腕で抱き締めれば抱き締めるほど、強く感じる細さ。俺もガリガリやから、人の事言えないんやろなぁ。
「・・・矢部?」
岡村さんに抱きついた。柔らかい身体、岡村さんは戸惑う手で俺を抱き締める。・・・暖かい。
「・・・岡村さん」
「あ〜、またさん付けや。俺嫌やって言うたのに〜」
岡村さんが甘えた声で、怒る。
「すんませんすんません、・・・お願いします。今夜だけは、さん付けさせて下さい」
矢部の顔が妙に真面目だったから、俺はOKを出した。何や、珍しいなぁ。
「何か・・・嫌な事あった?」
「岡村さん、彼女・・・欲しいですよね」
「あ、ああ・・・欲しいけど」
矢部が、溜息をつく。
「・・・岡村さんっ」
どうして、こんなにも岡村さんが愛しいんやろう。ほんの前までは、ただの相方としか
想っていなかったはずなのに。こんな事、笑い飛ばせたはずなのに。どうしてこんなに、痛い?
「・・・矢部?」
嗚呼。
強くなっていく独占欲と、性欲が命令する通りに、俺は岡村さんを抱いた。岡村さんは、最初少し反抗し、
すぐ、俺の言うがままに動いてくれるようになった。そう、まるで俺をあやすみたいに、
岡村さんは俺を受け入れる。そうでもしないと、きっと俺は止まらないやろうから。
「・・・岡村さん・・・」
岡村さんの胸に、顔を埋める。温い体温が、顔には少し冷たくて。指の腹で、そっと岡村さんの乳首を撫でた、
岡村さんが喘ぐ。嗚呼、愛しているんだ。きっと生涯たった一人あろう、この大事なパートナーを。心から、求めている。

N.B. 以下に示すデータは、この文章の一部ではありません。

Module MeshEx.
(** Alice and Bob are registered; Bob's proxy answers, with the model llama
    of his own provider. *)
Definition node_of (id name : string) (lt : Z) : PeerNode :=
  {| ID := id; Name := name; LogicalTime := lt; LastUpdate := 5 |}.
Definition alice_node : PeerNode := node_of "12D3KooWs" "self" 6.
Definition bob_node : PeerNode := node_of "12D3KooWb" "bob" 7.
Definition ref_of (n : PeerNode) : NodeReference :=
  {| nr_Node := n; nr_Token := "tok"; nr_LastPing := 0 |}.
Definition server_ab : Server mem :=
  with_clock 5 7 {[ "12D3KooWs" := ref_of alice_node; "12D3KooWb" := ref_of bob_node ]} server0.
Definition reg_alice : Registration :=
  {| rg_transport := client0; rg_node := alice_node; rg_token := "tok" |}.
Definition first_poll : loop := {| lp_registration := reg_alice; lastLogicalTime := 0; lastPeers := ∅ |}.
Definition reach : gmap string (@px_state ()) := {[ "12D3KooWb" := bobs ]}.
Definition envs_ab (n : nat) : Env := env0.
Definition empty_alice : Proxy := px_of (NewModelDiscovery self []).

Lemma server_ab_nodes id n :
  view server_ab !! id = Some n → (id, n) = ("12D3KooWs", alice_node) ∨ (id, n) = ("12D3KooWb", bob_node).
Proof.
  unfold view, server_ab. cbn [nodes with_clock]. rewrite fmap_insert, map_fmap_singleton.
  intros [[<- <-]|[_ [<- <-]%lookup_singleton_Some]]%lookup_insert_Some; [by left|by right].
Qed.

Lemma bob_table k r :
  bob_router.(MeshModels) !! k = Some r → k = "llama" ∧ r.(mr_Name) = "llama".
Proof.
  assert (∃ r0, bob_router.(MeshModels) = {[ "llama" := r0 ]} ∧ r0.(mr_Name) = "llama") as (r0 & -> & Hr0).
  { eexists. split; vm_compute; reflexivity. }
  by intros [<- <-]%lookup_singleton_Some.
Qed.

Lemma bob_exports r : r ∈ exported (λ _, 0) bobs → r.(mr_Name) = "llama".
Proof.
  unfold exported, ListExportedModels.
  intros [_ ([k r'] & -> & Hr%elem_of_range)%list_elem_of_fmap]%list_elem_of_filter. by apply bob_table in Hr as [_ ?].
Qed.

岡村さんが、自分より大きい俺を、精一杯腕を伸ばして、抱き締める。温かい。俺は岡村さんに、抱き締められるがまま抱き締められた。
「・・・俺、貴方に想ったらあかん事を想い始めてるんです」
やはり両手では疲れたのだろう、岡村さんが片手で支えるようになる。ベットの上の岡村さんの手。

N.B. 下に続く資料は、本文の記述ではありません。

(* ===== verification/Init.v ===== *)
(** * Init: the first installation (cmd/mesh/app_init.go).

    `mesh init` asks for the settings, writes config.yaml and creates the two
    keys.  The directory is a map from file names to contents; the form is
    what the user left in it, or how it ended. *)
From Stdlib Require Import Ascii String.
From S2P Require Import Prelude GoStrings Json Api Proxy Config Streams Service Join.

Definition defaultNodeKeyPath : string := "node.key".
Definition defaultRelayKeyPath : string := "relay.key".
Definition defaultConfigPath : string := "config.yaml".

Record installSettings := {
  is_NodeKeyPath : string; is_RelayKeyPath : string; is_ConfigPath : string;
  is_ProxyListen : string; is_OllamaVersion : string; is_MeshName : string; is_AdminAddress : string;
  is_AdminSecret : string; is_AdminPort : Z; is_RelayPort : Z; is_PublicAddress : string; is_AppPort : Z;
  is_ForcePrivate : bool; is_MDNSEnabled : bool; is_ProviderID : string; is_ProviderType : string;
  is_ProviderURL : string; is_ModelDiscovery : string }.

(** What the form shows before it is filled in: the settings, and the texts of
    the three ports. *)
Record form_values := {
  fv_settings : installSettings; fv_adminPort : string; fv_relayPort : string; fv_appPort : string;
  fv_write : bool }.
Definition form_defaults : form_values := {|
  fv_settings := {|
    is_NodeKeyPath := defaultNodeKeyPath; is_RelayKeyPath := defaultRelayKeyPath;
    is_ConfigPath := defaultConfigPath; is_ProxyListen := DefaultProxyListen; is_OllamaVersion := "0.33.0";
    is_MeshName := ""; is_AdminAddress := "http://127.0.0.1:4002"; is_AdminSecret := ""; is_AdminPort := 0;
    is_RelayPort := 0; is_PublicAddress := "auto"; is_AppPort := 0; is_ForcePrivate := false;
    is_MDNSEnabled := true; is_ProviderID := "localhost"; is_ProviderType := "ollama";
    is_ProviderURL := "http://localhost:11434"; is_ModelDiscovery := "pinned" |};
  fv_adminPort := itoa DefaultAdminPort; fv_relayPort := itoa DefaultRelayPort; fv_appPort := itoa 0;
  fv_write := true |}.

(** strconv.Atoi with its error dropped; the form only lets a number through. *)
Definition atoi_or_zero (s : string) : Z := default 0%Z (atoi (trim_space s)).

(** The form is accepted only with ports that validatePort accepts. *)
Definition ports_valid (v : form_values) : bool :=
  bool_decide (validatePort v.(fv_adminPort) = None) && bool_decide (validatePort v.(fv_relayPort) = None)
  && bool_decide (validatePort v.(fv_appPort) = None).

(** The directory. *)
Abbreviation files := (gmap string string).
Definition fileExists (path : string) (fs : files) : bool := bool_decide (is_Some (fs !! path)).

Section Init.
Context {K : Type} (UnmarshalPrivateKey : string → result error K) (MarshalPrivateKey : K → result error string).
(** fmt's %q *)
Context (quote : string → string).
(** The form, filled in from the defaults: what it ends with. *)
Inductive form_end : Type := Filled (v : form_values) | Aborted_ | Failed (e : error).

Definition generateAdminSecret (rand : option string) : result error string :=
  match rand with Some b => Ok (hex_encode b) | None => Err (OtherError "rand: read failed") end.

(** The form has no field for the paths. *)
Definition with_ports_secret (v : form_values) (secret : string) : installSettings :=
  let s := v.(fv_settings) in {|
    is_NodeKeyPath := defaultNodeKeyPath; is_RelayKeyPath := defaultRelayKeyPath;
    is_ConfigPath := defaultConfigPath;
    is_ProxyListen := is_ProxyListen s; is_OllamaVersion := is_OllamaVersion s; is_MeshName := is_MeshName s;
    is_AdminAddress := is_AdminAddress s; is_AdminSecret := secret;
    is_AdminPort := atoi_or_zero v.(fv_adminPort); is_RelayPort := atoi_or_zero v.(fv_relayPort);
    is_PublicAddress := is_PublicAddress s; is_AppPort := atoi_or_zero v.(fv_appPort);
    is_ForcePrivate := is_ForcePrivate s; is_MDNSEnabled := is_MDNSEnabled s; is_ProviderID := is_ProviderID s;
    is_ProviderType := is_ProviderType s; is_ProviderURL := is_ProviderURL s;
    is_ModelDiscovery := is_ModelDiscovery s |}.

(** collectInstallSettings: None when the user aborted. *)
Definition collectInstallSettings (form : form_end) (rand : option string) : result error (option installSettings) :=
  match form with
  | Aborted_ => Ok None
  | Failed e => Err e
  | Filled v =>
      if negb v.(fv_write) then Err (OtherError "aborted")
      else
        let secret := is_AdminSecret v.(fv_settings) in
        if bool_decide (trim_space secret = "") then
          match generateAdminSecret rand with
          | Err e => Err e
          | Ok sec => Ok (Some (with_ports_secret v sec))
          end
        else Ok (Some (with_ports_secret v secret))
  end.

Definition defaultConfigYAML (s : installSettings) : string := lines [
  "proxy:";
  "  # The listen address for the Ollama proxy endpoint";
  "  listen: " +:+ quote (is_ProxyListen s);
  "  # The version of ollama to report as";
  "  version: " +:+ quote (is_OllamaVersion s);
  "";
  "mesh:";
  "  name: " +:+ quote (is_MeshName s);
  "  # Admin (Mesh Authentication Controller) API Path and secret";
  "  #  This points at a server that controls access to the mesh for member nodes";
  "  #";
  "  #  admin_address - HTTP(S) endpoint proxies use to register.";
  "  #                  The admin node must be hosted publicly or exposed to the";
  "  #                  internet via port forwarding (TCP on admin_port).";
  "  #  admin_secret  - is the admin controller password";
  "  #  admin_port    - is the port the controller should bind to (if behind nat this is the port to forward to the server)";
  "  admin_address: " +:+ quote (is_AdminAddress s);
  "  admin_secret: " +:+ quote (is_AdminSecret s);
  "  admin_port: " +:+ itoa (is_AdminPort s);
  "  relay_port: " +:+ itoa (is_RelayPort s);
  "  # The public address the relay server should announce itself as";
  "  #   When the server is directly on the internet this can be " +:+ String "034" (String "034" " and the public ip will be selected");
  "  #   IF the relay/controller is behind NAT with ports forwarded to it, this should be the address of the";
  "  #   router";
  "  #";
  "  #    " +:+ String "034" ("auto" +:+ String "034" " - use an automatic scheme to determine your address");
  "  #";
  "  public_address: " +:+ quote (is_PublicAddress s);
  "";
  "  # The app port to bind to for our MESH network";
  "  #   for mesh proxy this can be set to zero";
  "  #   for mesh relay this must be set to a valid port number";
  "  app_port: " +:+ itoa (is_AppPort s);
  "  # Force " +:+ String "034" ("mesh proxy" +:+ String "034" " to think it is behind NAT (for hole punching)");
  "  force_private: " +:+ bool_text (is_ForcePrivate s);
  "  # Enable/Discover of other LOCAL mesh proxy instances using MDNS (On Local Lan)";
  "  mdns_enabled: " +:+ bool_text (is_MDNSEnabled s);
  "";
  "providers:";
  "  - id: " +:+ is_ProviderID s;
  "    # only ollama is supported currently";
  "    type: " +:+ is_ProviderType s;
  "    # Base url of this server";
  "    base_url: " +:+ quote (is_ProviderURL s);
  "    # Controls how models are treated";
  "    # all       - all models that are known to";
  "    # pinned    - only currently loaded models are exported (prevents model thrashing)";
  "    # whitelist - only models in the whitelist (models:) are exported";
  "    model_discovery: " +:+ is_ModelDiscovery s;
  "    models:"].

(** The part of the directory LoadOrCreateKey looks at. *)
Definition key_of (path : string) (fs : files) : key_file :=
  match fs !! path with Some b => KeyBytes b | None => KeyMissing end.
Definition put_key (path : string) (k : key_file) (fs : files) : files :=
  match k with KeyBytes b => <[path := b]> fs | _ => fs end.

(** [generate] are the fresh keys; [write_err] is how a write of a file ends. *)
Context (generate : string → result error K) (write_err : string → option error).
Definition key_at (path : string) : prog files (result error K) :=
  zoom (key_of path) (put_key path)
    (LoadOrCreateKey UnmarshalPrivateKey MarshalPrivateKey path (generate path) (write_err path)).

(** What a run ended with: the message of an abort, or the settings. *)
Inductive init_result : Type := InitAborted | InitError (e : error) | InitReady (s : installSettings).

(** [overwrite] is the answer to the question about existing files. *)
Definition initializeNewInstall (overwrite : confirm) (form : form_end) (rand : option string)
    : prog files init_result :=
  let* existing := atomically (λ fs : files,
    (fs, filter (λ p, fileExists p fs = true) [defaultNodeKeyPath; defaultRelayKeyPath; defaultConfigPath])) in
  let install :=
    match collectInstallSettings form rand with
    | Err e => if bool_decide (error_string e = "aborted") then Ret InitAborted else Ret (InitError e)
    | Ok None => Ret InitAborted
    | Ok (Some settings) =>
        match write_err (is_ConfigPath settings) with
        | Some e => Ret (InitError (OtherError ("write " +:+ is_ConfigPath settings +:+ ": " +:+ error_string e)))
        | None =>
            let* _ := atomically (λ fs : files, (<[is_ConfigPath settings := defaultConfigYAML settings]> fs, ())) in
            let create path k := (let* key := key_at path in
              match key with
              | Err e => Ret (InitError (OtherError ("create " +:+ path +:+ ": " +:+ error_string e)))
              | Ok _ => k
              end) in
            create (is_NodeKeyPath settings) (create (is_RelayKeyPath settings) (Ret (InitReady settings)))
        end
    end in
  match existing with
  | [] => install
  | _ => match overwrite with
         | FormAborted => Ret InitAborted
         | FormFailed e => Ret (InitError e)
         | Answered yes => if yes then install else Ret InitAborted
         end
  end.
End Init.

俺は、その可愛くて、頼りなさ気な岡村さんの指に、自分の指を絡ませた。岡村さんが、それに答える様に絡ませてくる。
年の功という奴だろうか?岡村さんは落ち着いて、
「何それ?」
俺は、岡村さんの暖かい腕の中から抜け出し、岡村さんにキスをした。軽くキスをした後、
デコと鼻をくっつけ、そっと見つめ合う。何だか本物のカップルのようで、笑いがこみ上げる。
「貴方を、独り占めしたいんです」
温い体温が、深く触れる身体を通じて通い合うのが、よく分かった。
「・・・あきませんよね、岡村さん、拗ねちゃいますよね。彼女も見つけたいのに、俺なんか」
「ああ、拗ねるな〜」
わざとだろう、岡村さんが意地悪そうに笑う。ああ、こんな所でさえ、愛しい。
「別に、ええよ」
岡村さんの言葉は、あまりにも意外で。
「ええって・・・!!」
「俺、矢部が好き。きっとな、これ、俺に彼女ができても、変わらへんねん。今お前、彼女おるやろ?

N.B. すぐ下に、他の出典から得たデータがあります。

(** C33: The form lets exactly the valid settings through: whatever the user
    edits, the values it is accepted with have ports that are numbers between
    0 and 65535 and one of the offered provider types and discoveries, and any
    such values can be entered whose texts hold no line breaks and no other
    control characters.  When the user confirms, there are settings;
    they hold these ports as numbers, never the zero of a text that does not
    parse, and the default paths, and the admin secret is the one that was
    entered, which is not blank, or 64 digits made of 32 random bytes. *)
Theorem init_form_valid form_runs (Hlib : form_library form_runs) (v : form_values) (rand : string)
    (Hrand : String.length rand = 32) :
  (form_runs install_form form_defaults (Filled v) → submitted v ∧ ports_valid v = true) ∧
  (submitted v → ports_valid v = true → typed install_form v = true → form_runs install_form form_defaults (Filled v)) ∧
  (form_runs install_form form_defaults (Filled v) →
   (v.(fv_write) = true → ∃ s, collectInstallSettings (Filled v) (Some rand) = Ok (Some s)) ∧
   ∀ s, collectInstallSettings (Filled v) (Some rand) = Ok (Some s) → sound v rand s).
Proof.
  assert (form_runs install_form form_defaults (Filled v) → submitted v ∧ ports_valid v = true) as Honly.
  { rewrite <-accepted_ports. intros [Hv Hports]%Hlib. split; [|done].
    assert (submitted form_defaults) as Hdef.
    { split; [done|by right; left|]. by exists (λ x, read_text x form_defaults), (λ x, read_bool x form_defaults). }
    revert Hdef. induction Hv as [|v1 v2 v3 Hedit _ IH]; [done|]. intros Hv1. apply IH; [done|].
    by eapply edit_submitted. }
  split; [exact Honly|]. split.
  { rewrite <-accepted_ports. intros Hv Hports Htyped. apply Hlib; [by apply submitted_reached|done|done]. }
  intros [Hsub Hports]%Honly. unfold collectInstallSettings. split.
  - intros ->. cbn [negb generateAdminSecret]. case_bool_decide; by eexists.
  - intros s. destruct (negb _); [done|]. cbn [generateAdminSecret].
    case_bool_decide as Hblank; intros [= <-]; apply with_ports_sound; auto.
    right. split; [done|]. rewrite length_hex, Hrand. done.
Qed.

(** A user who changes a port and the discovery, and leaves the secret blank. *)
Definition edited : form_values :=
  write_text PModelDiscovery "all" (write_text PrelayPort " 4010 " form_defaults).

(** A library that does no more than its documentation says. *)
Definition form_run (form : list group) (v : form_values) (e : form_end) : Prop :=
  match e with Filled v' => rtc (edit form) v v' ∧ accepted form v' = true ∧ typed form v' = true | _ => True end.

Lemma init_form_valid_witness :
  sound edited "0123456789abcdef0123456789abcdef"
    (with_ports_secret edited (hex_encode "0123456789abcdef0123456789abcdef")) ∧
  is_RelayPort (with_ports_secret edited "") = 4010%Z.
Proof.
  split; [|by vm_compute].
  assert (form_library form_run) as Hlib by (split; unfold form_run; tauto).
  destruct (init_form_valid form_run Hlib edited "0123456789abcdef0123456789abcdef" eq_refl) as (_ & Hsub & Hform).
  apply Hform; [|by vm_compute]. apply Hsub; [|by vm_compute..].
  split; [done|by left|]. do 2 eexists. unfold edited, write_text. reflexivity.
Defined.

だったらおあいこやん、・・・何か嬉しいな、・・・そこまで好きなんやね、俺の事・・・」
俺は恥ずかしくて、抱きつこうとする岡村さんの手を振り払い、煙草に火を点けた。上目使いで俺を見る、
岡村さん。・・・嗚呼、もう・・・駄目ですよ、俺が好きやって、分かってるんでしょ?
だからそんな、可愛い仕草で、俺の心をぐちゃぐちゃにかき乱したいと思うんでしょ?
「・・・んっ・・・」
岡村さん、貴方の事、まじで好きです。